Friday, February 22, 2013

Why Washington matters

Today is the birthday of not only our greatest president, but the greatest American – George Washington. And that duel fact is why Washington, and not Lincoln or FDR or even Reagan, is the president that matters most to America nowadays.

It’s fashionable to talk of Lincoln as the greatest president, even when there’s not a big-screen movie about his life, and his name habitually tops the “greatest president ever” lists. But while Abraham Lincoln was unquestionably a man of towering strength who almost willed the Union to remain united, I’ve always had some trouble reconciling his presidency with the values of the Founders. Lincoln created a much larger, more powerful, more intrusive Federal government; he showed scant regard for freedom (of the press, of the accused, etc.), and his decision to compel the Southern states to remain in the Union at gunpoint is still, in my mind, problematic.

One could make the case that membership in the United States is a voluntary one, and that when the government of a state feels that they are no longer represented by the laws, values and will of the larger body, that government has the right (if not the obligation) to withdraw from that union.
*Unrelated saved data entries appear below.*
Lemma body_spec (cs : CharmState) (k : option string) (y : World) :
  get_signing_key y = (Ok k, y) ->
  fst (reconcile_body_after_key cs k y) =
    match c_apply_error (w_container y) with
    | Some m => Raise (PebbleServiceError m)
    | None => if blocked_on_key cs k y then Raise (FileNotFoundError (signing_key_path cs))
              else Ok tt
    end /\
  applied (snd (reconcile_body_after_key cs k y)) = (applied y ++ run_applied cs y)%list /\
  exists k2, get_signing_key (snd (reconcile_body_after_key cs k y)) =
               (Ok k2, snd (reconcile_body_after_key cs k y)) /\
    (c_apply_error (w_container y) = None ->
     blocked_on_key cs k2 (snd (reconcile_body_after_key cs k y)) = blocked_on_key cs k y).
Proof.
  intros G.
  assert (C : gsk_clean y = true) by exact (gsk_ok_clean _ _ _ G).
  unfold reconcile_body_after_key. cbv zeta.
  rewrite bind_eq, (push_signing_key_ok (signing_key_path cs) k y).
  set (y1 := snd (push_signing_key (signing_key_path cs) k y)).
  assert (S1 : sig_in y1 = sig_in y) by apply sig_push_signing_key.
  assert (M1 : data_get MAIN_UNIT_ID y1 = data_get MAIN_UNIT_ID y) by apply main_push_signing_key.
  assert (T1 : stable y1 = stable y) by apply stable_push_signing_key.
  assert (F1 : flags y1 = flags y) by apply flags_push_signing_key.
  assert (A1 : applied y1 = applied y) by apply applied_push_signing_key.
  assert (U1 : w_unit y1 = w_unit y) by (apply stable_fields in T1; tauto).
  assert (I1 : is_main_w y1 = is_main_w y) by (apply is_main_w_dep; [exact M1 | exact U1]).
  assert (G1 : get_signing_key y1 = (Ok k, y1)).
  { apply (gsk_same y); [rewrite (gsk_clean_dep _ _ S1); exact C | exact S1 | now rewrite G]. }
  assert (P1 : truthy k = false -> y1 = y).
  { intros Tk. unfold y1. now rewrite push_signing_key_falsy. }
  assert (AE : c_apply_error (w_container y1) = c_apply_error (w_container y))
    by (unfold flags in F1; congruence).
  clearbody y1.
  unfold is_main, gets. rewrite !bind_eq. cbv beta iota.
  unfold pebble_reconcile. rewrite AE.
  destruct (c_apply_error (w_container y)) as [m|] eqn:Hae.
  { cbv beta iota. cbn [fst snd]. split; [reflexivity|]. split.
    - rewrite A1. unfold run_applied. rewrite Hae. symmetry. apply app_nil_r.
    - exists k. split; [exact G1 | discriminate]. }
  cbv beta iota.
  set (y2 := emit (EApply cs (is_main_w y1) (get_unit_number (w_unit y1) "")) y1).
  assert (I2 : is_main_w y2 = is_main_w y) by exact I1.
  assert (A2 : applied y2 = (applied y ++ run_applied cs y)%list).
  { unfold y2. rewrite applied_apply by reflexivity. rewrite A1, I1, U1.
    unfold run_applied. now rewrite Hae. }
  assert (S2 : sig_in y2 = sig_in y) by exact S1.
  assert (C2 : gsk_clean y2 = true) by (rewrite (gsk_clean_dep _ _ S2); exact C).
  assert (G2 : get_signing_key y2 = (Ok k, y2)) by (apply (gsk_same y); [exact C2 | exact S2 | now rewrite G]).
  assert (K2 : w_container y2 = w_container y1) by reflexivity.
  clearbody y2.
  rewrite !bind_eq.
  destruct (is_main_w y2 && negb (truthy k)) eqn:B.
  - apply andb_true_iff in B. destruct B as [Bm Bk]. apply negb_true_iff in Bk.
    specialize (P1 Bk). subst y1.
    rewrite !bind_eq. unfold pull.
    destruct (dict_get (signing_key_path cs) (c_files (w_container y2))) as [f|] eqn:Ff.
    + cbv beta iota.
      assert (Fy : file_at (signing_key_path cs) y = Some f) by (unfold file_at; rewrite <- K2; exact Ff).
      assert (Bf : blocked_on_key cs k y = false)
        by (unfold blocked_on_key; rewrite Fy; apply andb_false_r).
      rewrite Bf.
      destruct (set_signing_key_spec (rstrip f) y2 C2) as [R3 [C3 D3]].
      pose proof (applied_set_signing_key (rstrip f) y2) as A3.
      pose proof (container_set_signing_key (rstrip f) y2) as K3.
      destruct (set_signing_key (rstrip f) y2) as [r3 y3] eqn:E3. simpl in R3, C3, D3, A3, K3.
      subst r3. cbv beta iota. rewrite !bind_eq. cbv beta iota.
      destruct (w_leader y3); cbv beta iota; unfold update_matrix_auth_integration, modify, ret;
        cbn [fst snd];
        match goal with |- context [get_signing_key ?y4] =>
          assert (A4 : applied y4 = applied y3)
            by (reflexivity || (rewrite applied_emit by reflexivity; reflexivity));
          assert (S4 : sig_in y4 = sig_in y3) by reflexivity;
          assert (C4 : gsk_clean y4 = true) by exact C3;
          assert (F4 : file_at (signing_key_path cs) y4 = Some f)
            by (unfold file_at; simpl; rewrite K3; exact Ff);
          assert (B4 : forall k2, blocked_on_key cs k2 y4 = false)
            by (intros k2; unfold blocked_on_key; rewrite F4; apply andb_false_r);
          (split; [reflexivity | split; [transitivity (applied y3); [exact A4 | rewrite A3; exact A2] |]]);
          destruct D3 as [S3 | [_ G3]];
          [ exists k; split; [apply (gsk_same y2); [exact C4 | congruence | now rewrite G2] |
                              intros _; now rewrite B4]
          | exists (Some (rstrip f)); split; [apply (gsk_same y3); [exact C4 | exact S4 | exact G3] |
                              intros _; now rewrite B4] ]
        end.
    + cbv beta iota. cbn [fst snd].
      assert (Fy : file_at (signing_key_path cs) y = None) by (unfold file_at; rewrite <- K2; exact Ff).
      assert (Bt : blocked_on_key cs k y = true)
        by (unfold blocked_on_key; rewrite Fy, <- I2, Bm, Bk; reflexivity).
      rewrite Bt. split; [reflexivity | split; [exact A2|]].
      exists k. split; [exact G2|]. intros _. rewrite <- Bt. apply blocked_on_key_dep; [exact I2|].
      unfold file_at. now rewrite K2.
  - cbv beta iota. unfold ret. cbv beta iota. rewrite !bind_eq. cbv beta iota.
    assert (Bf : blocked_on_key cs k y = false)
      by (unfold blocked_on_key; rewrite <- I2, B; reflexivity).
    rewrite Bf.
    destruct (w_leader y2); cbv beta iota; unfold update_matrix_auth_integration, modify, ret;
      cbn [fst snd];
      match goal with |- context [get_signing_key ?y4] =>
        assert (A4 : applied y4 = applied y2)
          by (reflexivity || (rewrite applied_emit by reflexivity; reflexivity));
        assert (S4 : sig_in y4 = sig_in y2) by reflexivity;
        assert (C4 : gsk_clean y4 = true) by exact C2;
        assert (I4 : is_main_w y4 = is_main_w y2) by reflexivity;
        (split; [reflexivity | split; [transitivity (applied y2); [exact A4 | exact A2] |]]);
        exists k; split; [apply (gsk_same y2); [exact C4 | exact S4 | now rewrite G2] |]
      end;
      intros _; unfold blocked_on_key; rewrite ?I4, B; reflexivity.
Qed.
Lincoln’s conduct of the Civil War certainly puts that idea to rest for many people, although I don’t know that he established any kind of legal authority that definitively denies the right of secession.

However, my larger point here is to neither praise nor bury Lincoln, but to extoll the virtues of G. Washington. Here we have a man who attained great power and voluntarily relinquished it, not once but twice, earning the admiration of the world.

As general he successfully led the American army; he may not have been a military genius, but he executed a strategy that ultimately achieved its aim. (Think of him as a basketball coach who designed and implemented a gameplan that stymied the other team, didn’t allow them to play their own style, and ultimately frustrated them into making critical mistakes. “Winning ugly” is still winning.) He withstood miserable support from his own government, used his stature to quash a potential rebellion, and repeatedly declined suggestions that he use the post-war army to seize power.

As president he assumed an office that had been virtually created with him in mind,* and governed with no blueprint to follow, no precedent by which he could be guided. Everything he did created precedent, and he was acutely aware of this. He refused to impose his own political positions on legislation that, though he may have disagreed with, he nonetheless felt was legal and within the Constitutional province of Congress. He conducted himself with immense dignity and won the respect and love of his fellow countrymen. And, at the end of two terms of office, with no limit as to how many times he could be reelected, he once again voluntarily stepped down, preferring to return home to Virginia.

*In drawing up the job description the framers of the Constitution had no trouble granting presidential power to Washington, who could be trusted with it. Their worry was whether or not it could be trusted to those who followed him.

Like his aide and Treasury Secretary Hamilton, Washington was a Federalist. He recognized the weaknesses of the Articles of Confederation, and understood the need for a strong Federal government to hold the disparate pieces of the country together. He knew that as head of state he represented not only the American people but the American ideal; although he personally was never able to become a biological father, he viewed all Americans – not only those living, but those for decades and centuries to come – as his children, and he saw the United States as the legacy to be bequeathed to them. It was with this in mind that he served, as soldier, landowner, businessman, general, president and patriot.

Washington had confidence in America. He did not see the people as infants to be protected by an overweening Big Brother of a Federal government, but as stewards of a creation which he had helped to bring about. He was admired around the world and revered in his country (“First in war, first in peace, and first in the hearts of his countrymen”), which not only named its capital city after him (and many other cities as well, plus a state), but put his visage on the dollar bill, the quarter, the Purple Heart, the side of a mountain, and many other places. His monument in D.C. is not an enormous statue, a Greek temple, or a recitation of achievements, but a simple obelisk that soars toward the sky.

Some say that George Washington was the first American. I would add that he was not only the first, but the greatest. And the fact that a nation could not produce greater than its first is not a denigration of America, but a tribute to the greatness of that man – a greatness which, I fear, we shall never see the likes of again.